Optimum Stochastic Model for Pavement Management (05-0136)
Khaled A. Abaza, Birzeit University, Palestine

A pavement management model is proposed that deploys a non-homogenous discrete Markov chain for predicting the future pavement conditions for a given pavement system. A non-homogenous transition matrix is constructed to incorporate both the pavement deterioration rates and improvement rates. The pavement deterioration rates are simply the transition probabilities associated with the various deployed condition states. The improvement rates are mainly the maintenance and rehabilitation variables representing the deployed maintenance and rehabilitation actions. A decision policy is formulated based on either maximizing the expected pavement condition rating subjected to budget constraints or minimizing the maintenance and rehabilitation cost subjected to specified pavement condition ratings considering a given analysis period. The non-homogenous Markov chain allows for a variable maintenance and rehabilitation plan (matrix) for each time interval within the specified analysis period.
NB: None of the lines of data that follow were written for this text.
(** A request is answered at once, or waits for its tickets. *)
Inductive Outcome := Reply (resp : bytes) | Settle (gates : list WriteTicket) (p : Pending).

Section server.
Context `{KV} `{Json} `{UnicodeCase} `{Literals} `{Wire}.
Context (parse : str -> option CassandraStatement).
Context (short_name : CassandraStatement -> str).

(** ** One request *)

Abbreviation SS := (Storage * ConnShared)%type.
Abbreviation R := (st SS QueryError).

Definition on_store {A} (m : st Storage QueryError A) : R A := fun s =>
  let '(s', r) := m (fst s) in ((s', snd s), r).
Definition of_conn {A} (f : ConnShared -> A) : R A := gets (fun s => f (snd s)).
Definition on_conn (f : ConnShared -> ConnShared) : R () := modify (fun s => (fst s, f (snd s))).

Definition respond (version stream : Z) (compression : option Compression)
    (result : res QueryError Response) (skip_metadata : bool) : res QueryError bytes :=
  match result with
  | Ok (Rows keyspace table cols rows paging_state) =>
    result_rows version stream keyspace table cols rows skip_metadata paging_state compression
  | Ok Void => result_void version stream compression
  | Ok (SetKeyspace ks) => result_set_keyspace version stream ks compression
  | Ok (SchemaChanged change target keyspace table) =>
    result_schema_change version stream (change_str change) (target_str target) keyspace table compression
  | Err e => Err e
  | Panic => Panic
  end.

(** [.unwrap_or_else(|e| protocol::error(..))]. *)
Definition or_error (version stream : Z) (compression : option Compression) (r : res QueryError bytes)
    : res QueryError bytes :=
  match r with
  | Err e => error version stream (qe_code e) (qe_message e) compression
  | r => r
  end.

(** The closure [respond] of [settle_then]. *)
Definition after_settle (p : Pending) : R bytes :=
  match pd_session p, pd_resp p with
  | true, SetKeyspace name => on_conn (set_keyspace name)
  | _, _ => mret ()
  end;;
  lift (or_error 4 (pd_stream p) (pd_compression p)
          (respond 4 (pd_stream p) (pd_compression p) (Ok (pd_resp p)) (pd_skip_metadata p))).

Definition settle_then (gates : list WriteTicket) (p : Pending) : R Outcome :=
  match gates with
  | [] => Reply <$> after_settle p
  | _ => mret (Settle gates p)
  end.

Definition handle_startup (body : bytes) (stream : Z) : R Outcome :=
  options ← lift (ok_or (read_startup body) (protocol_err (bs "Malformed STARTUP message")));
  match to_lowercase <$> (options !! bs "COMPRESSION") with
  | Some c =>
    if bool_decide (c = bs "lz4") then on_conn (set_compression 1)
    else if bool_decide (c = bs "snappy") then on_conn (set_compression 2)
    else throw (protocol_err (bs "Unsupported compression algorithm: " ++ c))
  | None => mret ()
  end;;
  comp ← of_conn compression;
  Reply <$> lift (ready 4 stream comp).

Definition handle_query (body : bytes) (stream : Z) (comp : option Compression) : R Outcome :=
  '(query_text, params) ← lift (ok_or (read_query body) (protocol_err (bs "Malformed QUERY message")));
  ks ← of_conn cs_keyspace;
  '(resp, gates) ← on_store (execute_with_values_paged parse short_name ks query_text (qp_values params)
                               (qp_page_size params) (qp_paging_state params));
  settle_then gates {| pd_stream := stream; pd_compression := comp; pd_resp := resp; pd_session := true;
                       pd_skip_metadata := qp_skip_metadata params |}.

Definition handle_prepare (body : bytes) (stream : Z) (comp : option Compression) : R Outcome :=
  '(query_text, _) ← lift (ok_or (read_long_string body) (protocol_err (bs "Malformed PREPARE message")));
  stmt ← on_store (st_map_err (fun e => {| qe_code := 0x2000; qe_message := qe_message e |})
                     (parse_cached parse query_text));
  session_ks ← of_conn cs_keyspace;
  info ← on_store (prepared_info short_name session_ks stmt);
  id ← of_conn next_id;
  on_conn (register {| ps_stmt := stmt; ps_bind_types := snd <$> pi_bind_specs info |});;
  Reply <$> lift (result_prepared 4 stream id (pi_keyspace info) (pi_table info) (pi_bind_specs info)
                    (pi_pk_indexes info) (pi_result_cols info) comp).

Definition bad_bind_count : QueryError := invalid_err (bs "Invalid amount of bind variables").
Definition unprepared : QueryError := invalid_err (bs "Prepared statement not found (unprepared)").

Definition handle_execute (body : bytes) (stream : Z) (comp : option Compression) : R Outcome :=
  '(id, buf) ← lift (ok_or (read_short_bytes body) (protocol_err (bs "Malformed EXECUTE message")));
  found ← of_conn (fun cs => cs_prepared cs !! id);
  prepared ← lift (ok_or found unprepared);
  params ← lift (ok_or (read_params buf) (protocol_err (bs "Malformed EXECUTE parameters")));
  if negb (length (qp_values params) =? length (ps_bind_types prepared)) then throw bad_bind_count else
  ks ← of_conn cs_keyspace;
  '(resp, gates) ← on_store (execute_prepared_paged short_name ks (ps_stmt prepared) (qp_values params)
                               (qp_page_size params) (qp_paging_state params));
  settle_then gates {| pd_stream := stream; pd_compression := comp; pd_resp := resp; pd_session := false;
                       pd_skip_metadata := qp_skip_metadata params |}.

(** [handle_request] up to its first wait. *)
Definition batch_err : QueryError := invalid_err (bs "Batches are not supported yet").
Definition auth_err : QueryError := protocol_err (bs "Authentication is not enabled").

Definition handle_request (opcode : Z) (body : bytes) (stream : Z) : R Outcome :=
  comp ← of_conn compression;
  op ← lift (ok_or (req_of_u8 opcode) (protocol_err (bs "Unknown opcode")));
  match op with
  | ReqOptions => Reply <$> lift (supported 4 stream comp)
  | ReqStartup => handle_startup body stream
  | ReqRegister => Reply <$> lift (ready 4 stream comp)
  | ReqQuery => handle_query body stream comp
  | ReqPrepare => handle_prepare body stream comp
  | ReqExecute => handle_execute body stream comp
  | ReqBatch => throw batch_err
  | ReqAuthResponse => throw auth_err
  end.

(** ** Reading frames *)

(** What the reader makes of the bytes at hand. *)
Inductive Inbound :=
| InWait                                     (** not enough bytes yet *)
| InEof                                      (** end of input between frames *)
| InBroken                                   (** [return Err(..)] without an answer *)
| InReject (stream : Z) (resp : res QueryError bytes)  (** answer, then close *)
| InRefuse (stream : Z) (resp : res QueryError bytes) (rest : bytes)  (** answer, go on *)
| InRequest (stream opcode : Z) (body rest : bytes).

Definition read_frame (cs : ConnShared) (input : bytes) (fin : bool) : Inbound :=
  if length input <? 9 then (if fin then InEof else InWait) else
  let byte_at i := from_be (take 1 (drop i input)) in
  let version := byte_at 0 in
  let flags := byte_at 1 in
  let stream := from_be_signed (take 2 (drop 2 input)) in
  let opcode := byte_at 4 in
  let len := from_be (take 4 (drop 5 input)) in
  if negb (version =? 0x04)%Z then
    InReject stream (error version stream 0x000A
      (bs "Unsupported protocol version; this server supports CQL v4") None)
  else if (MAX_FRAME_LENGTH <? len)%Z then
    InReject stream (error version stream 0x000A (bs "Frame too large") (compression cs))
  else
    let input := drop 9 input in
    let n := Z.to_nat len in
    if length input <? n then (if fin then InBroken else InWait) else
    let body := take n input in
    let rest := drop n input in
    if Z.testbit flags 0 then
      match compression cs with
      | Some comp =>
        match decompress comp body with
        | Ok plain => InRequest stream opcode plain rest
        | _ => InBroken
        end
      | None =>
        InRefuse stream (error version stream 0x000A
          (bs "Received compressed frame without negotiated compression") None) rest
      end
    else InRequest stream opcode body rest.

(** ** The tasks of a connection *)

(** A request in progress: not started, waiting for its writes, or waiting to
    hand its response to the writer. *)
Inductive Phase :=
| PhStart (opcode : Z) (body : bytes)
| PhSettle (gates : list WriteTicket) (p : Pending)
| PhSend (resp : bytes).

Inductive Reader :=
| RdFrame                                  (** reading the next frame *)
| RdInline (stream : Z) (ph : Phase)       (** a request on the reader task *)
| RdPermit (stream opcode : Z) (body : bytes)  (** [inflight.acquire_owned()] *)
| RdBye (stream : Z) (resp : bytes)        (** the last answer before the reader ends *)
| RdClosed.

(** [c_in], [c_fin]: bytes received and not read yet, and whether the peer is
    done.  [c_tasks]: spawned requests with their stream ids.  [c_resp]: the
    response channel.  [c_writer]: the writer lives.  [c_out]: bytes sent. *)
Record Conn := {
  c_in : bytes;
  c_fin : bool;
  c_state : ConnShared;
  c_reader : Reader;
  c_tasks : list (Z * Phase);
  c_resp : list bytes;
  c_writer : bool;
  c_out : bytes;
}.

Definition open_conn : Conn :=
  {| c_in := []; c_fin := false; c_state := new_conn; c_reader := RdFrame; c_tasks := [];
     c_resp := []; c_writer := true; c_out := [] |}.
However, the total number of maintenance and rehabilitation variables will substantially increase depending on the length of the deployed analysis period. The resulting optimum model is associated with a non-linearity order that is equal to the number of time intervals within the specified analysis period. Solving a non-linear model with a large number of variables is a very complex task. Therefore, instead of solving a single non-linear problem, a series of linear problems are formulated and iteratively solved wherein the optimal solution for one problem becomes the input for the next one. The sample results obtained from the iterative linear approach indicate the effectiveness of the proposed pavement management model in yielding optimum pavement conditions.